Top of Materials provided

Lemma parseSegments_wf segs : Forall wf_range (parseSegments segs).1.
Proof.
  rewrite parseSegments_fst, Forall_forall. intros r (t & _ & H)%list_elem_of_omap.
  by eapply parseToken_wf.
Qed.

(** The state of the reduce: ranges apart, last first, and none starting after
    the ranges still to come. *)
Definition merge_inv (acc : list StatusCodeRange) : Prop :=
  StronglySorted (fun a b => apart b a) acc /\ Forall wf_range acc.

Definition starts_before (acc : list StatusCodeRange) (c : StatusCodeRange) : Prop :=
  Forall (fun r => start r <= start c) acc.

Lemma mergeStep_inv acc c :
  merge_inv acc -> starts_before acc c -> wf_range c -> merge_inv (mergeStep acc c).
Proof.
  intros [Hs Hw] Hb Hc. destruct acc as [|l acc]; cbn; [by build|].
  apply StronglySorted_inv in Hs as [Hs Hl].
  apply Forall_cons in Hw as [Hwl Hw]. apply Forall_cons in Hb as [Hbl Hb].
  destruct (Z.ltb_spec (end_ l + 1) (start c)) as [Hgap|Hgap].
  - split; [|by build]. constructor; [by constructor|].
    constructor; [done|]. eapply Forall_impl; [apply Hl|]. unfold apart, wf_range in *. cbn. lia.
  - split; [by constructor|]. constructor; [|done]. unfold wf_range in *. cbn. lia.
Qed.

Lemma mergeStep_matches acc c code :
  starts_before acc c -> wf_range c ->
  matches (mergeStep acc c) code <-> matches acc code \/ in_range code c.
Proof.
  intros Hb Hc. unfold matches. destruct Hb as [|l acc Hbl Hb]; cbn.
  - rewrite Exists_cons, !Exists_nil. tauto.
  - destruct (Z.ltb_spec (end_ l + 1) (start c)); rewrite !Exists_cons; [tauto|].
    unfold in_range, wf_range in *. cbn. split; [|tauto || (intros [[?|?]|?]; [left; lia|tauto|left; lia])].
    intros [?|?]; [|tauto]. assert (start l <= code <= end_ l \/ start c <= code <= end_ c) by lia.
    tauto.
Qed.

Lemma mergeStep_starts acc c d :
  starts_before acc c -> start c <= start d -> starts_before (mergeStep acc c) d.
Proof.
  intros Hb Hcd. destruct Hb as [|l acc Hl Hb]; cbn; [by build|].
  assert (Forall (fun r => start r <= start d) acc) by (eapply Forall_impl; [done|]; cbn; lia).
  case_match; build; cbn; lia.
Qed.

Lemma merge_loop l : forall acc,
  StronglySorted (fun a b => start a <= start b) l -> Forall wf_range l ->
  merge_inv acc -> Forall (starts_before acc) l ->
  merge_inv (foldl mergeStep acc l) /\
  forall code, matches (foldl mergeStep acc l) code <-> matches acc code \/ matches l code.
Proof.
  induction l as [|c l IH]; intros acc Hs Hw Hi Hb.
  { cbn. split; [done|]. intros code. unfold matches. rewrite Exists_nil. tauto. }
  apply StronglySorted_inv in Hs as [Hs Hcl]. apply Forall_cons in Hw as [Hwc Hw].
  apply Forall_cons in Hb as [Hbc Hb].
  destruct (IH (mergeStep acc c)) as [I M]; [done|done|by apply mergeStep_inv| |].
  - apply Forall_forall. intros d Hd. eapply mergeStep_starts; [done|].
    rewrite Forall_forall in Hcl. auto.
  - split; [done|]. intros code. cbn [foldl]. rewrite M, mergeStep_matches by done.
    unfold matches. rewrite Exists_cons. tauto.
Qed.

Lemma mergeRanges_eq rs : mergeRanges rs = rev (foldl mergeStep [] (js_sort compareRanges rs)).
Proof. by destruct rs. Qed.

Lemma matches_perm rs qs code : rs ≡ₚ qs -> matches rs code <-> matches qs code.
Proof. intros H. unfold matches. rewrite !Exists_exists. by setoid_rewrite H. Qed.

Bottom of Materials provided

**Problem description:** Only lines containing the string "Prop" belong in the answer; find them in the data above and copy them.

**Exercise solution:**
Definition merge_inv (acc : list StatusCodeRange) : Prop :=
Definition starts_before (acc : list StatusCodeRange) (c : StatusCodeRange) : Prop :=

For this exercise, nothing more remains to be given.